Stored data ->

[Start of section]

(** C1. Branch selection is a function of the normalized classifier
    output: when the trimmed, lowercased output of the classifier is
    exactly [weather] the graph continues at the weather node, on any
    other output it continues at the document retrieval node, and these
    are the only two nodes an edge from the router can lead to. *)
Theorem branch_selection (svc : Services) (st : GraphState) (raw : string)
  (fuel : nat) :
  llm svc (RouterPrompt (question st)) = Ok raw ->
  let label := lower (strip raw) in
  let branch :=
    if String.eqb label "weather" then Weather else RagRetrieval in
  let routed := merge st [SetRoute label] in
  outcome (router_node svc st) = Ok [SetRoute label] /\
  next_node Router routed = Some branch /\
  run' svc (S fuel) Router st
  = (CallLLM (RouterPrompt (question st))
       :: trace (run' svc fuel branch routed),
     outcome (run' svc fuel branch routed)) /\
  (forall any : GraphState,
      next_node Router any = Some Weather \/
      next_node Router any = Some RagRetrieval).
Proof.
  intros Hraw label branch routed.
  assert (Hroute : route routed = label) by reflexivity.
  repeat split.
  - now rewrite (router_node_ok _ _ _ Hraw).
  - cbn [next_node]. now rewrite conditional_edges_route_question, Hroute.
  - rewrite run_Router, (router_node_ok _ _ _ Hraw).
    cbn [bind]. fold label. fold routed. rewrite Hroute. fold branch.
    now destruct (run' svc fuel branch routed).
  - intros any. cbn [next_node].
    rewrite conditional_edges_route_question.
    destruct (String.eqb (route any) "weather"); auto.
Qed.
Lemma last_of_two {A : Type} (l : list A) (x y d : A) : List.last (l ++ [x; y]) d = y.
Proof.
  induction l as [|z l IH]; [reflexivity|].
  simpl app. change (List.last (z :: l ++ [x; y]) d)
    with (match l ++ [x; y] with [] => z | _ :: _ => List.last (l ++ [x; y]) d end).
  destruct (l ++ [x; y]) eqn:E; [now destruct l | exact IH].
Qed.

(** X30.  When the look-up of the typed text misses, nothing of what
    [sendMessage] asks of the API depends on the text: for two inputs that
    both miss, the panel is answered with the same content, makes the same
    calls and leaves the API instance in the same state.  The
    conversation it hands to the API is the one shown before the text was
    sent. *)
Theorem answer_does_not_depend_on_the_input (panel : Panel) (api : ClaudeAPI.State)
    (a b : string) (fetch : ClaudeAPI.Network) (clock : Clock) (now : Z) (mark : string) :
  blank a = false -> blank b = false -> isLoading panel = false ->
  snd (ClaudeAPI.checkCache api a (Some (context_of panel))) = None ->
  snd (ClaudeAPI.checkCache api b (Some (context_of panel))) = None ->
  let sent_a := sendMessage (typing panel a) api fetch clock now mark in
  let sent_b := sendMessage (typing panel b) api fetch clock now mark in
  answer_of sent_a = answer_of sent_b /\
  effects sent_a = effects sent_b /\
  api_after sent_a = api_after sent_b /\
  api_after sent_a
  = fst (ClaudeAPI.sendMessage (ClaudeAPI.count_request api)
           (conversation (messages panel)) (Some (context_of panel)) fetch now).
Proof.
  intros Ha Hb Hload Hma Hmb. cbv zeta.
  destruct (CacheLifecycle.checkCache_miss api a _ Hma) as [Hsa _].
  destruct (CacheLifecycle.checkCache_miss api b _ Hmb) as [Hsb _].
  unfold sendMessage.
  cbn [typing input isLoading messages autoMode safeMode cacheHits compressedCode].
  rewrite Ha, Hb, Hload. cbn [orb].
  change (context_of (typing panel a)) with (context_of panel).
  change (context_of (typing panel b)) with (context_of panel).
  destruct (ClaudeAPI.checkCache api a (Some (context_of panel))) as [sa ra].
  destruct (ClaudeAPI.checkCache api b (Some (context_of panel))) as [sb rb].
  simpl in Hma, Hmb, Hsa, Hsb. subst ra rb sa sb.
  destruct (ClaudeAPI.sendMessage (ClaudeAPI.count_request api)
              (conversation (messages panel)) (Some (context_of panel)) fetch now)
    as [api2 [response|e]];
    unfold answer_of, settled; cbn [panel_after messages effects api_after];
    rewrite !map_app; cbn [map]; rewrite !last_of_two; repeat split.
Qed.
(** * dagraph: a directed graph with Tarjan cycle detection

    Shallow embedding of [dagraph.py] (classes [UniqueStack],
    [DAGraphVertex], [DAGraph]) and the properties of its specification.

    Conventions of the embedding.
    - A Python [dict] is a [gmap], a Python [set] a [gset]; iterating one
      goes through [elements], whose order is left unspecified, as the
      iteration order of a hash table is.  The keys of [vertices], which
      Python lists in insertion order, are listed in that unspecified
      order too; every property of [tarjans] and [is_cyclic] below is
      proved for all orders of the roots (the permutation [rng]), the
      insertion order being one of them.
    - A [deque] or [list] used as a stack is kept with its right end (the
      end [append], [extend] and [pop] work on) at the head of the Rocq
      list.  Lists that are only appended to and returned ([scc],
      [scc_list]) are kept in their Python order.
    - A method that mutates its receiver is a function from the state
      before to an outcome and the state after; [raise] leaves the state
      as it is at the point of the [raise].
    - Python's bound on nested calls is the [depth] argument of the
      recursive [strongconnect]; a [while] loop with no bound of its own
      takes [fuel], and running out of it is the outcome [OutOfFuel]. *)

From stdpp Require Import gmap strings relations.
Lemma constructor_returns_iff_null_bool_witness :
  Field.construct Field.Bigint big_args initial_world
  = (Ok (Field.mk Field.Bigint (PStr "big") false (PInt 0) (PStr "") 1
                  (Some (PBool true)) (Some (PInt 20))
                  (Some (PBool false)) None),
     mkWorld 1 0 [])
  /\ Field.seq_num
       (Field.mk Field.Bigint (PStr "big") false (PInt 0) (PStr "") 1
                 (Some (PBool true)) (Some (PInt 20))
                 (Some (PBool false)) None)
     = field_counter initial_world + 1.
Proof.
  split; [reflexivity|].
  exact (proj2 (proj2 (proj2
           (proj2 (constructor_returns_iff_null_bool
                     Field.Bigint big_args initial_world)
                  _ _ eq_refl)))).
Defined.

(** A constructor warns in one case only, an [Int] or [Bigint] declared
    as primary key while null is allowed; in every other call, failed ones
    included, it emits nothing. *)
Theorem constructor_warns_only_for_nullable_primary_key
        (k : Field.klass) (a : Field.args) (w w' : World)
        (r : result Field.t) :
  Field.construct k a w = (r, w') ->
  (warned w' = warned w
   /\ ~ ((k = Field.Int \/ k = Field.Bigint)
         /\ Field.a_primary_key a = PBool true
         /\ Field.a_null a = PBool true))
  \/ (warned w'
      = List.app (warned w) ["Primary_key is not allow null, use default"]
      /\ (k = Field.Int \/ k = Field.Bigint)
      /\ Field.a_primary_key a = PBool true
      /\ Field.a_null a = PBool true).
Proof.
  intros H.
  destruct (Field.a_null a) as [|b| | | | | |] eqn:Hn;
    try (rewrite null_not_bool_raises in H by (rewrite Hn; reflexivity);
         injection H as _ <-; left; split; [reflexivity|];
         intros (_ & _ & Hc); discriminate Hc).
  pose proof (construct_shape k a b w Hn) as Hs. cbv zeta in Hs.
  rewrite Hs in H. injection H as _ <-. cbn [warned].
  destruct k; cbn [andb];
    try (left; split; [reflexivity|];
         intros ([Hk|Hk] & _ & _); discriminate Hk).
  - destruct (Field.a_primary_key a) as [|[|]| | | | | |] eqn:Hpk; cbn;
      try (left; split; [reflexivity|]; intros (_ & Hc & _); discriminate Hc).
    destruct b; cbn.
    + right. auto.
    + left. split; [reflexivity|]. intros (_ & _ & Hc). discriminate Hc.
  - destruct (Field.a_primary_key a) as [|[|]| | | | | |] eqn:Hpk; cbn;
      try (left; split; [reflexivity|]; intros (_ & Hc & _); discriminate Hc).
    destruct b; cbn.
    + right. auto.
    + left. split; [reflexivity|]. intros (_ & _ & Hc). discriminate Hc.
Qed.
(** A [store] that does not abort, and the [retrieve] that follows: the
    slot written, what it holds, and where its move comes from on each path
    of the scan. *)
Lemma store_written_move t S v ty d m :
  sized t -> (ty = VALUE_TYPE_EVAL -> retrieve t S = None) ->
  let c := cluster_of t S in
  exists i m', (i < 4)%nat /\
    let tte := (Z.to_nat (4 * c) + i)%nat in
    retrieve (store t S v ty d m) S = Some tte /\
    entries (store t S v ty d m)
    = <[tte := TTEntry.make S v ty d m' (generation t)]> (entries t) /\
    retrieve_entry (store t S v ty d m) S
    = Some (TTEntry.make S v ty d m' (generation t)) /\
    (forall j, (j < i)%nat ->
       TTEntry.key (slot t c j) <> 0 /\ TTEntry.key (slot t c j) <> S) /\
    (m <> MOVE_NONE -> m' = m) /\
    (m = MOVE_NONE ->
     (exists j, (j < 4)%nat /\
        (TTEntry.key (slot t c j) = 0 \/ TTEntry.key (slot t c j) = S)) ->
     m' = TTEntry.move (entries t !!! tte)) /\
    (m = MOVE_NONE ->
     (forall j, (j < 4)%nat ->
        TTEntry.key (slot t c j) <> 0 /\ TTEntry.key (slot t c j) <> S) ->
     m' = MOVE_NONE) /\
    (table_inv t -> S <> 0 -> forall old, retrieve t S = Some old ->
     old = tte /\ (m = MOVE_NONE -> m' = TTEntry.move (entries t !!! old))).
Proof.
  intros Hs Hty c.
  pose proof (cluster_of_range t S Hs) as Hc. fold c in Hc.
  pose proof (store_cases t S v ty d m) as Hcases. cbv zeta in Hcases.
  rewrite (first_entry_sized t S Hs) in Hcases.
  fold (slot t (cluster_of t S)) in Hcases. fold c in Hcases.
  destruct Hcases as [[_ (i & Hi & Hki & _ & Hev & _)]
                     | [(i & Hi & Hst & Hhit & _ & Hbefore)
                       | (i & Hi & Hst & Hall & _)]].
  - exfalso. pose proof (retrieve_cases t S Hs) as H. cbv zeta in H.
    rewrite (Hty Hev) in H. now apply (H i Hi).
  - exists i, (if m =? MOVE_NONE then TTEntry.move (slot t c i) else m).
    split; [ exact Hi | ]. cbv zeta.
    assert (Hret : retrieve (store t S v ty d m) S = Some (Z.to_nat (4 * c) + i)%nat).
    { rewrite Hst. apply retrieve_insert; auto. intros j Hj. now apply Hbefore. }
    split; [ exact Hret | ]. split; [ now rewrite Hst | ].
    split; [ unfold retrieve_entry; rewrite Hret; simpl; rewrite Hst; simpl;
             now rewrite inserted_entry | ].
    split; [ exact Hbefore | ].
    split; [ intros Hm; destruct (Z.eqb_spec m MOVE_NONE); congruence | ].
    split; [ intros -> _; now rewrite Z.eqb_refl | ].
    split; [ intros _ Hfull; destruct (Hfull i Hi); tauto | ].
    intros Hinv HS old Hold.
    destruct (first_hit_retrieved t S old i Hinv HS Hold Hi Hhit Hbefore) as [-> _].
    split; [ reflexivity | ]. intros ->. now rewrite Z.eqb_refl.
  - exists i, m. split; [ exact Hi | ]. cbv zeta.
    assert (Hret : retrieve (store t S v ty d m) S = Some (Z.to_nat (4 * c) + i)%nat).
    { rewrite Hst. apply retrieve_insert; auto. intros j Hj. apply Hall. lia. }
    split; [ exact Hret | ]. split; [ now rewrite Hst | ].
    split; [ unfold retrieve_entry; rewrite Hret; simpl; rewrite Hst; simpl;
             now rewrite inserted_entry | ].
    split; [ intros j Hj; apply Hall; lia | ].
    split; [ auto | ].
    split; [ intros _ (j & Hj & Hhit); destruct (Hall j Hj); tauto | ].
    split; [ auto | ].
    intros _ _ old Hold. exfalso.
    pose proof (retrieve_cases t S Hs) as H. cbv zeta in H. fold c in H.
    rewrite Hold in H. destruct H as (i' & Hi' & _ & Hk & _).
    destruct (Hall i' Hi'). contradiction.
Qed.
(** * asyncobj: the Helper lifecycle state machine (helper.go)

    A shallow embedding of [Helper], the state machine that manages
    asynchronous activation and shutdown of an object, and the properties
    of its transitions.

    The Go methods are embedded as computations in a small monad over the
    [Helper] struct.  Every method body that runs between [h.Lock.Lock()]
    and [h.Lock.Unlock()] is one atomic step; the two pieces of code that
    span several critical sections ([DoOnceActivate] and the goroutine
    started by [asyncDoStartedShutdown]) are embedded as goroutines with a
    program counter, and a system is a [Helper] together with a pool of
    goroutines, run under an arbitrary schedule. *)

From stdpp Require Import base numbers list strings.
From Stdlib Require Import ZArith Lia.

Local Open Scope string_scope.
Local Open Scope Z_scope.
Local Open Scope list_scope.

(** ** Data model *)

(** Go's [error] interface: [nil] or an error carrying its message. *)
Definition error : Type := option string.
Definition nilError : error := None.
Definition errors_New (msg : string) : error := Some msg.

(** [type State int] and its [iota] constants. *)
Definition State : Type := Z.
Definition StateUnactivated : State := 0.
Definition StateActivating : State := 1.
Definition StateActivated : State := 2.
Definition StateShuttingDown : State := 3.
Definition StateLocalShutdown : State := 4.
Definition StateShutDown : State := 5.

(** Go's [int] on a 64-bit platform: arithmetic wraps around. *)
Definition intBits : Z := 64.
Definition wrapInt (z : Z) : Z :=
  (z + 2 ^ (intBits - 1)) mod 2 ^ intBits - 2 ^ (intBits - 1).

(** [type OnceActivateCallback func() error] and
    [type OnceShutdownHandler func(completionError error) error].
    A Go func value may be nil, hence these appear under [option]. *)
Definition OnceActivateCallback : Type := unit -> error.
Definition OnceShutdownHandler : Type := error -> error.

(** The managed object [obj interface{}]: what matters to the helper is
    which of the two optional interfaces its dynamic type implements.
    [None] means that the type assertion [obj.(I)] panics. *)
Record ManagedObj : Type := {
  HandleOnceActivate : option OnceActivateCallback;
  HandleOnceShutdown : option OnceShutdownHandler
}.

(** The logger comes from package github.com/sammck-go/logger, which is
    not part of this repository.  A logger is represented by the messages
    it has received on [Panic], its fatal reporter, and by whether its
    [Panic] returns to the caller (a logger that only records) or panics. *)
Record Logger : Type := {
  panicReturns : bool;
  fatalEvents : list string
}.

(** [llogger.NilLogger], the logger attached when none is given.  It is
    taken to be one whose [Panic] returns; the invariants below are proved
    for both kinds of logger, so nothing depends on this choice. *)
Definition NilLogger : Logger :=
  {| panicReturns := true; fatalEvents := [] |}.

(** A [chan struct{}] that is only ever closed: open or closed. *)
Inductive Chan : Type := ChanOpen | ChanClosed.

Definition isClosed (c : Chan) : bool :=
  match c with ChanClosed => true | ChanOpen => false end.

(** [type Helper struct].  [Lock] records whether the mutex is held;
    [wg] is the counter of the [sync.WaitGroup]. *)
Record Helper : Type := {
  lg : Logger;
  obj : ManagedObj;
  Lock : bool;
  state : State;
  shutdownHandler : option OnceShutdownHandler;
  shutdownDeferCount : Z;
  isActivated : bool;
  isScheduledShutdown : bool;
  shutdownErr : error;
  activatingDoneChan : Chan;
  shutdownStartedChan : Chan;
  localShutdownDoneChan : Chan;
  shutdownDoneChan : Chan;
  wg : Z
}.

Definition set_lg (x : Logger) (h : Helper) : Helper :=
  {| lg := x; obj := obj h; Lock := Lock h; state := state h;
     shutdownHandler := shutdownHandler h;
     shutdownDeferCount := shutdownDeferCount h;
     isActivated := isActivated h;
     isScheduledShutdown := isScheduledShutdown h;
     shutdownErr := shutdownErr h;
     activatingDoneChan := activatingDoneChan h;
     shutdownStartedChan := shutdownStartedChan h;
     localShutdownDoneChan := localShutdownDoneChan h;
     shutdownDoneChan := shutdownDoneChan h; wg := wg h |}.

Definition set_Lock (x : bool) (h : Helper) : Helper :=
  {| lg := lg h; obj := obj h; Lock := x; state := state h;
     shutdownHandler := shutdownHandler h;
     shutdownDeferCount := shutdownDeferCount h;
     isActivated := isActivated h;
     isScheduledShutdown := isScheduledShutdown h;
     shutdownErr := shutdownErr h;
     activatingDoneChan := activatingDoneChan h;
     shutdownStartedChan := shutdownStartedChan h;
     localShutdownDoneChan := localShutdownDoneChan h;
     shutdownDoneChan := shutdownDoneChan h; wg := wg h |}.

Definition set_state (x : State) (h : Helper) : Helper :=
  {| lg := lg h; obj := obj h; Lock := Lock h; state := x;
     shutdownHandler := shutdownHandler h;
     shutdownDeferCount := shutdownDeferCount h;
     isActivated := isActivated h;
     isScheduledShutdown := isScheduledShutdown h;
     shutdownErr := shutdownErr h;
     activatingDoneChan := activatingDoneChan h;
     shutdownStartedChan := shutdownStartedChan h;
     localShutdownDoneChan := localShutdownDoneChan h;
     shutdownDoneChan := shutdownDoneChan h; wg := wg h |}.

Definition set_shutdownHandler (x : option OnceShutdownHandler)
    (h : Helper) : Helper :=
  {| lg := lg h; obj := obj h; Lock := Lock h; state := state h;
     shutdownHandler := x;
     shutdownDeferCount := shutdownDeferCount h;
     isActivated := isActivated h;
     isScheduledShutdown := isScheduledShutdown h;
     shutdownErr := shutdownErr h;
     activatingDoneChan := activatingDoneChan h;
     shutdownStartedChan := shutdownStartedChan h;
     localShutdownDoneChan := localShutdownDoneChan h;
     shutdownDoneChan := shutdownDoneChan h; wg := wg h |}.

Definition set_shutdownDeferCount (x : Z) (h : Helper) : Helper :=
  {| lg := lg h; obj := obj h; Lock := Lock h; state := state h;
     shutdownHandler := shutdownHandler h;
     shutdownDeferCount := x;
     isActivated := isActivated h;
     isScheduledShutdown := isScheduledShutdown h;
     shutdownErr := shutdownErr h;
     activatingDoneChan := activatingDoneChan h;
     shutdownStartedChan := shutdownStartedChan h;
     localShutdownDoneChan := localShutdownDoneChan h;
     shutdownDoneChan := shutdownDoneChan h; wg := wg h |}.

Definition set_isActivated (x : bool) (h : Helper) : Helper :=
  {| lg := lg h; obj := obj h; Lock := Lock h; state := state h;
     shutdownHandler := shutdownHandler h;
     shutdownDeferCount := shutdownDeferCount h;
     isActivated := x;
     isScheduledShutdown := isScheduledShutdown h;
     shutdownErr := shutdownErr h;
     activatingDoneChan := activatingDoneChan h;
     shutdownStartedChan := shutdownStartedChan h;
     localShutdownDoneChan := localShutdownDoneChan h;
     shutdownDoneChan := shutdownDoneChan h; wg := wg h |}.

[End of section]

What you will do -> Among the entries above, locate the lines containing "Definition wrapInt (z" and "Record Logger : Type", and transcribe exactly those two lines and all lines between.

Your response ->
Definition wrapInt (z : Z) : Z :=
  (z + 2 ^ (intBits - 1)) mod 2 ^ intBits - 2 ^ (intBits - 1).

(** [type OnceActivateCallback func() error] and
    [type OnceShutdownHandler func(completionError error) error].
    A Go func value may be nil, hence these appear under [option]. *)
Definition OnceActivateCallback : Type := unit -> error.
Definition OnceShutdownHandler : Type := error -> error.

(** The managed object [obj interface{}]: what matters to the helper is
    which of the two optional interfaces its dynamic type implements.
    [None] means that the type assertion [obj.(I)] panics. *)
Record ManagedObj : Type := {
  HandleOnceActivate : option OnceActivateCallback;
  HandleOnceShutdown : option OnceShutdownHandler
}.

(** The logger comes from package github.com/sammck-go/logger, which is
    not part of this repository.  A logger is represented by the messages
    it has received on [Panic], its fatal reporter, and by whether its
    [Panic] returns to the caller (a logger that only records) or panics. *)
Record Logger : Type := {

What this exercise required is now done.